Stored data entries
● ● ● ● ● ● ●

(* ===== verification/RdbPredicates.v ===== *)
(** * Predicates on tables

    Model of frameworks/native/rdb/src/abs_rdb_predicates.cpp and
    rdb_predicates.cpp: predicates with a table name, a copy of the conditions for
    distributed queries, and joins. *)
From S2P Require Import Prelude Strings AbsPredicates.

#[local] Open Scope list_scope.

(** [DistributedRdb::RdbPredicates] belongs to another repository. *)
Inductive RdbPredicateOperator := EQUAL_TO | NOT_EQUAL_TO | AND | OR | ORDER_BY | LIMIT.

Class DistributedPredicates := {
  dpred : Type;
  dpred_empty : dpred;
  set_table_ : dpred -> string -> dpred;
  set_devices_ : dpred -> list string -> dpred;
  AddOperation : dpred -> RdbPredicateOperator -> string -> string -> dpred;
}.

Section Predicates.
Context `{DistributedPredicates}.

Record AbsRdbPredicates := mkRdb {
  base : AbsPredicates;
  joinTypes : list string;
  joinTableNames : list string;
  joinConditions : list string;
  joinCount : Z;
  tableName : string;
  predicates_ : dpred;
}.

Definition with_base (p : AbsRdbPredicates) (b : AbsPredicates) (d : dpred) : AbsRdbPredicates :=
  mkRdb b (joinTypes p) (joinTableNames p) (joinConditions p) (joinCount p) (tableName p) d.
Definition with_joins (p : AbsRdbPredicates) (types names conds : list string) (count : Z)
    : AbsRdbPredicates :=
  mkRdb (base p) types names conds count (tableName p) (predicates_ p).

(** ** abs_rdb_predicates.cpp *)
Definition new_AbsRdbPredicates (name : string) : AbsRdbPredicates :=
  if empty name then mkRdb Initial [] [] [] 0 "" dpred_empty
  else mkRdb Initial [] [] [] 0 name (set_table_ dpred_empty name).

Definition InitialParam (p : AbsRdbPredicates) : AbsRdbPredicates := with_joins p [] [] [] 0.

Definition Clear (p : AbsRdbPredicates) : AbsRdbPredicates :=
  InitialParam (with_base p (AbsPredicates.Clear (base p)) (predicates_ p)).

Definition GetJoinTypes (p : AbsRdbPredicates) : list string := joinTypes p.
Definition SetJoinTypes (p : AbsRdbPredicates) (l : list string) : AbsRdbPredicates :=
  with_joins p l (joinTableNames p) (joinConditions p) (joinCount p).
Definition GetJoinTableNames (p : AbsRdbPredicates) : list string := joinTableNames p.
Definition SetJoinTableNames (p : AbsRdbPredicates) (l : list string) : AbsRdbPredicates :=
  with_joins p (joinTypes p) l (joinConditions p) (joinCount p).
Definition GetJoinConditions (p : AbsRdbPredicates) : list string := joinConditions p.
Definition SetJoinConditions (p : AbsRdbPredicates) (l : list string) : AbsRdbPredicates :=
  with_joins p (joinTypes p) (joinTableNames p) l (joinCount p).
Definition AbsGetJoinClause (p : AbsRdbPredicates) : string := tableName p.
Definition GetJoinCount (p : AbsRdbPredicates) : Z := joinCount p.
Definition SetJoinCount (p : AbsRdbPredicates) (n : Z) : AbsRdbPredicates :=
  with_joins p (joinTypes p) (joinTableNames p) (joinConditions p) n.
Definition GetTableName (p : AbsRdbPredicates) : string := tableName p.

Definition bool_to_string (b : bool) : string := if b then "1" else "0".

Definition ToString (p : AbsRdbPredicates) : string :=
  let b := base p in
  let args := foldl (fun args item => args +:+ item +:+ ", ") "" (GetWhereArgs b) in
  "TableName = " +:+ GetTableName p +:+ ", {WhereClause:" +:+ GetWhereClause b
  +:+ ", whereArgs:{" +:+ args +:+ "}" +:+ ", order:" +:+ GetOrder b
  +:+ ", group:" +:+ GetGroup b +:+ ", index:" +:+ GetIndex b
  +:+ ", limit:" +:+ to_string (GetLimit b) +:+ ", offset:" +:+ to_string (GetOffset b)
  +:+ ", distinct:" +:+ bool_to_string (IsDistinct b)
  +:+ ", isNeedAnd:" +:+ bool_to_string (IsNeedAnd b)
  +:+ ", isSorted:" +:+ bool_to_string (IsSorted b) +:+ "}".

Definition InDevices (p : AbsRdbPredicates) (devices : list string) : AbsRdbPredicates :=
  with_base p (base p) (set_devices_ (predicates_ p) devices).
Definition InAllDevices (p : AbsRdbPredicates) : AbsRdbPredicates :=
  with_base p (base p) (set_devices_ (predicates_ p) []).

(** A [const] method that changes the mutable [predicates_]. *)
Definition GetDistributedPredicates (p : AbsRdbPredicates) : dpred * AbsRdbPredicates :=
  let limit := GetLimit (base p) in
  let d :=
    if limit >=? 0 then
      AddOperation (predicates_ p) LIMIT (to_string limit) (to_string (GetOffset (base p)))
    else predicates_ p in
  (d, with_base p (base p) d).

Definition EqualTo (p : AbsRdbPredicates) (field value : string) : AbsRdbPredicates :=
  with_base p (AbsPredicates.EqualTo (base p) field value)
    (AddOperation (predicates_ p) EQUAL_TO field value).
Definition NotEqualTo (p : AbsRdbPredicates) (field value : string) : AbsRdbPredicates :=
  with_base p (AbsPredicates.NotEqualTo (base p) field value)
    (AddOperation (predicates_ p) NOT_EQUAL_TO field value).
Definition And (p : AbsRdbPredicates) : AbsRdbPredicates :=
  with_base p (AbsPredicates.And (base p)) (AddOperation (predicates_ p) AND "" "").
Definition Or (p : AbsRdbPredicates) : AbsRdbPredicates :=
  with_base p (AbsPredicates.Or (base p)) (AddOperation (predicates_ p) OR "" "").
Definition OrderByAsc (p : AbsRdbPredicates) (field : string) : AbsRdbPredicates :=
  with_base p (AbsPredicates.OrderByAsc (base p) field)
    (AddOperation (predicates_ p) ORDER_BY field "true").
Definition OrderByDesc (p : AbsRdbPredicates) (field : string) : AbsRdbPredicates :=
  with_base p (AbsPredicates.OrderByDesc (base p) field)
    (AddOperation (predicates_ p) ORDER_BY field "false").

(** ** rdb_predicates.cpp *)
Inductive JoinType := INNER | LEFT | CROSS.

Definition new_RdbPredicates (name : string) : AbsRdbPredicates :=
  InitialParam (new_AbsRdbPredicates name).

Definition GetGrammar (type : JoinType) : string :=
  match type with INNER => "INNER JOIN" | LEFT => "LEFT OUTER JOIN" | CROSS => "CROSS JOIN" end.

Definition Join (p : AbsRdbPredicates) (join : JoinType) (name : string) : AbsRdbPredicates :=
  if empty name then p
  else
    with_joins p (joinTypes p ++ [GetGrammar join]) (joinTableNames p ++ [name])
      (joinConditions p) (joinCount p + 1).

Definition CrossJoin (p : AbsRdbPredicates) (name : string) := Join p CROSS name.
Definition InnerJoin (p : AbsRdbPredicates) (name : string) := Join p INNER name.
Definition LeftOuterJoin (p : AbsRdbPredicates) (name : string) := Join p LEFT name.

(** The joins since the last condition get empty conditions, but for the newest. *)
Fixpoint pad_conditions (n : nat) (conds : list string) (count : Z) : list string * Z :=
  match n with
  | O => (conds, count)
  | S n => if count >? 1 then pad_conditions n (conds ++ [""]) (count - 1) else (conds, count)
  end.

Definition add_condition (p : AbsRdbPredicates) (text : string) : AbsRdbPredicates :=
  let '(conds, count) := pad_conditions (Z.to_nat (joinCount p)) (joinConditions p) (joinCount p) in
  with_joins p (joinTypes p) (joinTableNames p) (conds ++ [text]) (count - 1).

Definition Using (p : AbsRdbPredicates) (fields : list string) : AbsRdbPredicates :=
  match fields with
  | [] => p
  | _ =>
      if joinCount p <=? 0 then p
      else add_condition p (SurroundWithFunction "USING" "," fields)
  end.

Definition On (p : AbsRdbPredicates) (clauses : list string) : AbsRdbPredicates :=
  match clauses with
  | [] => p
  | _ =>
      if joinCount p <=? 0 then p
      else add_condition p (SurroundWithFunction "ON" "AND" clauses)
  end.

(** The loop over the joined tables; an element past the end of a vector is read
    with undefined behaviour. *)
Fixpoint ProcessJoins_loop (types names conds : list string) (builder : string)
    : outcome string :=
  match names with
  | [] => Ok builder
  | name :: names =>
      match types, conds with
      | type :: types, cond :: conds =>
          let builder := builder +:+ " " +:+ type +:+ " " +:+ name in
          let builder := if negb (empty cond) then builder +:+ " " +:+ cond else builder in
          ProcessJoins_loop types names conds builder
      | _, _ => Undefined
      end
  end.

Definition ProcessJoins (p : AbsRdbPredicates) : outcome string :=
  ProcessJoins_loop (joinTypes p) (joinTableNames p) (joinConditions p) (GetTableName p).

Definition GetJoinClause (p : AbsRdbPredicates) : outcome string :=
  match joinTableNames p with
  | [] => Ok (GetTableName p)
  | _ => ProcessJoins p
  end.

(** ** Joins *)
Inductive join_call :=
| CallJoin (type : JoinType) (name : string)
| CallUsing (fields : list string)
| CallOn (clauses : list string)
| CallClear.

Definition run_join (c : join_call) (p : AbsRdbPredicates) : AbsRdbPredicates :=
  match c with
  | CallJoin type name => Join p type name
  | CallUsing fields => Using p fields
  | CallOn clauses => On p clauses
  | CallClear => Clear p
  end.

Definition run_joins (name : string) (cs : list join_call) : AbsRdbPredicates :=
  foldl (fun p c => run_join c p) (new_RdbPredicates name) cs.

(** Every joined table has a type, and a condition unless it is one of the last
    [joinCount] ones. *)
Definition joins_ok (p : AbsRdbPredicates) : Prop :=
  length (joinTypes p) = length (joinTableNames p) /\ 0 <= joinCount p /\
  Z.of_nat (length (joinConditions p)) + joinCount p = Z.of_nat (length (joinTableNames p)).

Lemma pad_conditions_spec n conds count :
  (Z.to_nat count <= S n)%nat -> 1 <= count ->
  pad_conditions n conds count = (conds ++ replicate (Z.to_nat (count - 1)) "", 1).
Proof.
  revert conds count. induction n as [|n IH]; intros conds count Hn Hc; simpl.
  - assert (count = 1) as -> by lia. by rewrite app_nil_r.
  - destruct (count >? 1) eqn:E; to_prop.
    + rewrite IH by lia. replace (Z.to_nat (count - 1)) with (S (Z.to_nat (count - 1 - 1))) by lia.
      simpl. by rewrite <- app_assoc.
    + assert (count = 1) as -> by lia. by rewrite app_nil_r.
Qed.

Lemma add_condition_ok p text :
  joins_ok p -> 0 < joinCount p -> joins_ok (add_condition p text) /\ joinCount (add_condition p text) = 0.
Proof.
  intros (H1 & H2 & H3) Hpos. unfold add_condition. rewrite pad_conditions_spec by lia.
  split; [|done]. split_and!; simpl; [done|done|].
  rewrite !length_app, length_replicate. simpl. lia.
Qed.

Lemma run_join_ok c p : joins_ok p -> joins_ok (run_join c p).
Proof.
  intros Hp. destruct c as [type name|fields|clauses|]; simpl.
  - unfold Join. destruct (empty name); [done|]. destruct Hp as (H1 & H2 & H3).
    split_and!; simpl; rewrite ?length_app; simpl; lia.
  - unfold Using. destruct fields; [done|]. case_if; [done|]. apply add_condition_ok; zlia || done.
  - unfold On. destruct clauses; [done|]. case_if; [done|]. apply add_condition_ok; zlia || done.
  - done.
Qed.

Lemma run_joins_ok name cs : joins_ok (run_joins name cs).
Proof.
  unfold run_joins. assert (joins_ok (new_RdbPredicates name)) as Hp.
  { unfold new_RdbPredicates, new_AbsRdbPredicates. by destruct (empty name). }
  revert Hp. generalize (new_RdbPredicates name). induction cs as [|c cs IH]; intros p Hp; [done|].
  by apply IH, run_join_ok.
Qed.

(** The text of one join. *)
Definition join_text (t : string * string * string) : string :=
  let '(type, name, cond) := t in
  " " +:+ type +:+ " " +:+ name +:+ (if empty cond then "" else " " +:+ cond).

Lemma ProcessJoins_loop_ok types names conds b :
  length types = length names -> (length names <= length conds)%nat ->
  ProcessJoins_loop types names conds b =
    Ok (b +:+ foldr (fun t s => join_text t +:+ s) "" (zip (zip types names) conds)).
Proof.
  revert types conds b. induction names as [|n names IH]; intros [|t types] [|c conds] b; simpl;
    try lia; intros H1 H2; rewrite ?append_nil_r; try done.
  rewrite IH by lia. destruct (empty c); simpl; by rewrite !append_assoc, ?append_nil_r.
Qed.

Lemma ProcessJoins_loop_short types names conds b :
  (length conds < length names)%nat -> ProcessJoins_loop types names conds b = Undefined.
Proof.
  revert types conds b. induction names as [|n names IH]; intros [|t types] [|c conds] b; simpl;
    try lia; try done. intros Hl. apply IH. lia.
Qed.

(** The join clause of predicates built with joins and their conditions is the
    table name followed by every join with its condition, provided the last join
    was given a condition. Otherwise [ProcessJoins] reads past the end of
    [joinConditions]: a cross join, which needs no condition, is enough. *)
Theorem join_clause_defined name cs :
  let p := run_joins name cs in
  GetJoinClause p =
    if (length (joinTableNames p) =? 0)%nat || (joinCount p =? 0) then
      Ok (GetTableName p +:+
          foldr (fun t s => join_text t +:+ s) ""
            (zip (zip (joinTypes p) (joinTableNames p)) (joinConditions p)))
    else Undefined.
Proof.
  cbv zeta. destruct (run_joins_ok name cs) as (H1 & H2 & H3).
  set (p := run_joins name cs) in *. unfold GetJoinClause, ProcessJoins.
  destruct (joinTableNames p) as [|n names] eqn:E; simpl in H1.
  { destruct (joinTypes p); [|done]. simpl. by rewrite append_nil_r. }
  destruct (joinCount p =? 0) eqn:Ec; to_prop; simpl.
  - rewrite Ec in H3. apply (ProcessJoins_loop_ok _ (n :: names)); [done|]. simpl in *. lia.
  - apply (ProcessJoins_loop_short _ (n :: names)). simpl in *. lia.
Qed.

(** [Clear] resets the local predicates and the joins but keeps the conditions
    recorded for distributed queries, and asking twice for the distributed
    predicates of a limited query records the limit twice. *)
Theorem distributed_predicates_accumulate p :
  predicates_ (Clear p) = predicates_ p /\
  GetWhereClause (base (Clear p)) = "" /\
  (0 <= GetLimit (base p) ->
   let op d := AddOperation d LIMIT (to_string (GetLimit (base p)))
                 (to_string (GetOffset (base p))) in
   fst (GetDistributedPredicates (snd (GetDistributedPredicates p))) = op (op (predicates_ p))).
Proof.
  split_and!; [done|done|]. intros Hl. cbv zeta. unfold GetDistributedPredicates. simpl.
  destruct (GetLimit (base p) >=? 0) eqn:E; [done|]. zlia.
Qed.
End Predicates.

(** The distributed predicates as the list of recorded operations. *)
#[global] Instance recorded : DistributedPredicates := {|
  dpred := list (RdbPredicateOperator * string * string);
  dpred_empty := [];
  set_table_ d _ := d;
  set_devices_ d _ := d;
  AddOperation d o f v := d ++ [(o, f, v)];
|}.

Example cross_join_alone :
  GetJoinClause (CrossJoin (new_RdbPredicates "a") "b") = Undefined /\
  GetJoinClause (On (InnerJoin (CrossJoin (new_RdbPredicates "a") "b") "c") ["a.x = c.x"]) =
    Ok "a CROSS JOIN b INNER JOIN c ON(a.x = c.x)".
Proof. split; vm_compute; reflexivity. Qed.

Lemma distributed_predicates_accumulate_witness :
  let p := with_base (EqualTo (new_RdbPredicates "a") "x" "1")
             (AbsPredicates.Limit (base (EqualTo (new_RdbPredicates "a") "x" "1")) 5)
             [(EQUAL_TO, "x", "1")] in
  predicates_ (Clear p) = predicates_ p /\
  fst (GetDistributedPredicates (snd (GetDistributedPredicates p))) =
    [(EQUAL_TO, "x", "1"); (LIMIT, "5", "-1"); (LIMIT, "5", "-1")].
Proof.
  set (p := with_base _ _ _). cbv zeta. split.
  - apply (distributed_predicates_accumulate p).
  - etransitivity; [apply (distributed_predicates_accumulate p)|]; vm_compute; done.
Defined.
(* ===== verification/PreferencesImpl.v ===== *)
(** * Preferences

    Model of preferences_impl.cpp: a map in memory that is loaded from an XML file when
    the object is created and written back by [Flush] and [FlushSync]. Loading and
    writing are tasks of the task pool; they are all scheduled under one tag, so they
    run one after the other in the order in which they were scheduled, between the
    operations of the client. *)
From S2P Require Import Prelude Strings StdMap Disk PreferencesErrno PreferencesXml.
From Stdlib Require Import Ascii.

#[local] Open Scope list_scope.

Definition prefs : Type := list (string * PreferencesValue).

(** Observers are weak pointers, here the identities of the objects. *)
Record PreferencesImpl := mkPreferences {
  loaded_ : bool;
  currentMemoryStateGeneration_ : Z;
  diskStateGeneration_ : Z;
  preferencesObservers_ : list Z;
  map_ : prefs;
  modifiedKeys_ : list string;
  filePath_ : string;
}.

Record MemoryToDiskRequest := mkRequest {
  isSyncRequest_ : bool;
  memoryStateGeneration_ : Z;
  writeToDiskMap_ : prefs;
  keysModified_ : list string;
  requestObservers_ : list Z;
}.

Inductive task :=
| LoadTask
| WriteTask (mcr : MemoryToDiskRequest).

(** The object, the disk, the tasks that wait and the notifications sent. *)
Record World := mkWorld {
  impl : PreferencesImpl;
  fs : FS;
  tasks : list task;
  notified : list (Z * string);
}.

(** An operation returns, waits for the file to be loaded, or ends the process with
    an exception nobody catches. *)
Inductive result (A : Type) :=
| Returns (a : A)
| Waits
| Terminates.
#[global] Arguments Returns {A} a.
#[global] Arguments Waits {A}.
#[global] Arguments Terminates {A}.

Definition P (A : Type) : Type := World -> result (A * World).
#[global] Instance P_ret : MRet P := fun A a w => Returns (a, w).
#[global] Instance P_bind : MBind P := fun A B f m w =>
  match m w with Returns (a, w) => f a w | Waits => Waits | Terminates => Terminates end.

#[global] Instance P_fmap : FMap P := fun A B f m w =>
  match m w with Returns (a, w) => Returns (f a, w) | Waits => Waits | Terminates => Terminates end.

Definition get_impl : P PreferencesImpl := fun w => Returns (impl w, w).
Definition set_impl (p : PreferencesImpl) : P unit := fun w =>
  Returns (tt, mkWorld p (fs w) (tasks w) (notified w)).
Definition on_disk {A} (m : F A) : P A := fun w =>
  let '(a, d) := m (fs w) in Returns (a, mkWorld (impl w) d (tasks w) (notified w)).

Definition with_map (p : PreferencesImpl) (m : prefs) (keys : list string) : PreferencesImpl :=
  mkPreferences (loaded_ p) (currentMemoryStateGeneration_ p) (diskStateGeneration_ p)
    (preferencesObservers_ p) m keys (filePath_ p).
Definition with_observers (p : PreferencesImpl) (l : list Z) : PreferencesImpl :=
  mkPreferences (loaded_ p) (currentMemoryStateGeneration_ p) (diskStateGeneration_ p) l
    (map_ p) (modifiedKeys_ p) (filePath_ p).
Definition with_disk_generation (p : PreferencesImpl) (g : Z) : PreferencesImpl :=
  mkPreferences (loaded_ p) (currentMemoryStateGeneration_ p) g (preferencesObservers_ p)
    (map_ p) (modifiedKeys_ p) (filePath_ p).
Definition with_loaded (p : PreferencesImpl) (l : bool) (m : prefs) : PreferencesImpl :=
  mkPreferences l (currentMemoryStateGeneration_ p) (diskStateGeneration_ p)
    (preferencesObservers_ p) m (modifiedKeys_ p) (filePath_ p).

Definition MAX_KEY_LENGTH : nat := 80.
Definition MAX_VALUE_LENGTH : nat := 8 * 1024.

(** ** Files *)
Definition IsFileExist (inputPath : string) : F bool :=
  if (PATH_MAX <? String.length inputPath)%nat then mret false else opens inputPath.

Definition MakeBackupPath (prefPath : string) : string := prefPath +:+ ".bak".
Definition MakeBrokenPath (prefPath : string) : string := prefPath +:+ ".bak".

Definition new_PreferencesImpl (filePath : string) : PreferencesImpl :=
  mkPreferences false 0 0 [] [] [] filePath.

Definition backupPath_ (p : PreferencesImpl) : string := MakeBackupPath (filePath_ p).

(** ** Reading and writing the map *)

(** A [std::set] built by inserting. *)
Definition set_insert (s : string) (l : list string) : list string :=
  fst <$> sm_insert s tt ((fun x => (x, tt)) <$> l).

(** The conversions of the C library from text to numbers. *)
Class FloatText := {
  stof : string -> outcome Z;
  stod : string -> outcome Z;
}.

Section Preferences.
Context `{Xml} `{FloatText}.

(** The value of an element; [None] for an unknown tag. *)
Definition element_value (element : Element) : outcome (option PreferencesValue) :=
  let '(mkElement tag_ key_ value_ children_) := element in
  if (tag_ =? "int")%string then value <-- stoi value_; Ok (Some (PInt value))
  else if (tag_ =? "bool")%string then Ok (Some (PBool (value_ =? "true")%string))
  else if (tag_ =? "long")%string then value <-- stoll value_; Ok (Some (PLong value))
  else if (tag_ =? "float")%string then value <-- stof value_; Ok (Some (PFloat value))
  else if (tag_ =? "double")%string then value <-- stod value_; Ok (Some (PDouble value))
  else if (tag_ =? "string")%string then Ok (Some (PString value_))
  else if (tag_ =? "set")%string then
    Ok (Some (PSet (foldl (fun values child =>
                             let '(mkElement _ _ value_ _) := child in set_insert value_ values)
                      [] children_)))
  else Ok None.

● ● ● ● ● ● ●

▶ _Exercise prompt_:
Show the lines above with "joined".

▶ _Response area_:
(** The loop over the joined tables; an element past the end of a vector is read
(** Every joined table has a type, and a condition unless it is one of the last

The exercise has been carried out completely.